Aga irl to mnie zmartwiłaś. Mam nadzieję, że rodzina przywiązała Cię do łóżka i będziesz tam leżeć. Takie głupie mamy czasy, że ciąża to chyba jednak choroba choć nas energia by rozpierała. Trzymaj jeszcze troszkę dzidziulka w brzuchu i nie puszczaj. I sama tez trzymaj się. Buziaczek

Niusia ja to wymyśliłam, zebyś też może jakieś inne rzeczy pokleiła np. jakieś bobaski, figurki czy może takie coś do zawieszenia nad łóżeczkiem z imieniem dzidziusia? Może trzeba poszperać w necie co tu by jescze ciekawego zrobić

A ja już trochę lżej, głowa boli tylko wieczorem, brzuch mniej ale ciagle biegam do kibelka.
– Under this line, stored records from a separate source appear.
(** One round, for an entry with [rest] after it. *)
Lemma dents_loop_entry fuel addr e rest count d :
  ok e -> 0 < addr -> addr + size e + lenZ rest < 2 ^ 64 -> 0 <= count < 2 ^ 32 - 1 -> holds (leaf tcp) addr (f_encode F e ++ rest) ->
  dents_loop layout tcp (S fuel) addr (size e + lenZ rest) count d =
    after ((if count =? 0 then [call_tprint_array_begin] else []) ++ f_head F e ++ f_tail F addr e)
      (if lenZ rest =? 0 then Some ((count + 1, 0), [], d)
       else after [call_tprint_array_next] (dents_loop layout tcp fuel (addr + size e) (lenZ rest) (count + 1) d)).
Proof.
  intros He Ha Hb Hc Hm. destruct (size_fits e He) as [Hh0 Hh]. pose proof (lenZ_nonneg rest) as Hr. pose proof (lenZ_nonneg (f_encode F e)).
  destruct looking as (Hab & _). cbn [dents_loop]. rewrite Hab. cbn [negb].
  rewrite (proj2 (Z.ltb_ge _ _)) by lia.
  rewrite (after_bind _ _ _ _ _ _ (fetch_holds addr (header_size layout) (f_encode F e ++ rest) d Ha ltac:(rewrite lenZ_app; lia) Hm)), after_nil.
  assert (Hd : Decode.bytes_at (header_size layout) 0 (f_encode F e ++ rest) = Decode.bytes_at (header_size layout) 0 (f_encode F e)).
  { unfold Decode.bytes_at. rewrite !drop_0, take_app_le; [done|]. unfold lenZ in Hh. lia. }
  rewrite Hd. rewrite (after_bind _ _ _ () (if count =? 0 then [call_tprint_array_begin] else []) d) by (by destruct (count =? 0)).
  rewrite (after_bind _ _ _ _ _ _ (head_shows e d He)).
  rewrite (after_bind _ _ _ (size e, if lenZ rest =? 0 then 0 else addr + size e, lenZ rest) [] d).
  2: { unfold record_bounds. rewrite (proj2 (Z.ltb_ge _ _)), (proj2 (Z.ltb_ge _ _)) by lia. cbv zeta.
       replace (size e + lenZ rest - size e) with (lenZ rest) by lia. rewrite uint_small by (unfold in_uint; lia).
       destruct (lenZ rest =? 0); [done|]. by rewrite (proj2 (Z.ltb_lt _ _)) by lia. }
  rewrite after_nil, (uint_small 64), (uint_small 32) by (unfold in_uint; lia).
  destruct (tail_shows e addr d He Ha ltac:(lia) (proj1 (holds_app _ _ _ _ Hm))) as (rc & Hrc & Ht).
  destruct (Z.eqb_spec (lenZ rest) 0) as [E|E].
  - rewrite (after_bind _ _ _ false (f_tail F addr e) d).
    2: { rewrite (after_bind _ _ _ _ _ _ Ht). cbn. by rewrite app_nil_r. }
    rewrite !after_after, <- app_assoc, E. done.
  - rewrite (proj2 (Z.eqb_neq (addr + size e) 0)) by lia.
    rewrite (after_bind _ _ _ false (f_tail F addr e ++ [call_tprint_array_next]) d).
    2: { rewrite (after_bind _ _ _ _ _ _ Ht). cbn [negb]. unfold tprint_array_next. rewrite after_emit. by rewrite (proj2 (Z.ltb_ge rc 0)) by lia. }
    cbn [orb]. rewrite !after_after. by rewrite <- !app_assoc.
Qed.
Jeść mi się chce strasznie, nienawidzę tej marchwianki, ale tylko to jakby trochę pomaga. I to jest jedyna rzecz co mogę zjeść więc z braku laku.... Przynajmniej wiem jak sie czuli ludzie w obozach koncentracyjnych, tylko, że ja mam szanse niedługo coś zjeść. Tylko, że oni nie musieli ogladać reklam a tam np. rozpływający się w ustach knoppersik buuuu..............
 
reklama
Witam
Aga Aj- ja wierzę że będzie dobrze i trzymam kciuki
Aga Irl-Dobrze że już wszystko ok, bo Cię tu brakowało, leż kobito i oszczędzaj się
Edytka cieszę się z przyrostu bety

Ja czekam na 2 @ do piątku, póki co żadnych zwiastunów nie czuję( zawsze pobolewał mnie brzuch 2 dni wcześniej i cyce były ciężkie), mam nadzieję że będzie w miarę w terminie i może mi sie tam unormuje wszystko i ta przeklęta woda się wchłonie, bo juz kombinuję że może by rezonans albo tomograf miednicy zrobić to może będzie lepiej widać co tam jest. Wyczytałam gdzieś że czasem po zabiegu robią się torbiele na jajnikach i mogą pęknąć i stąd woda.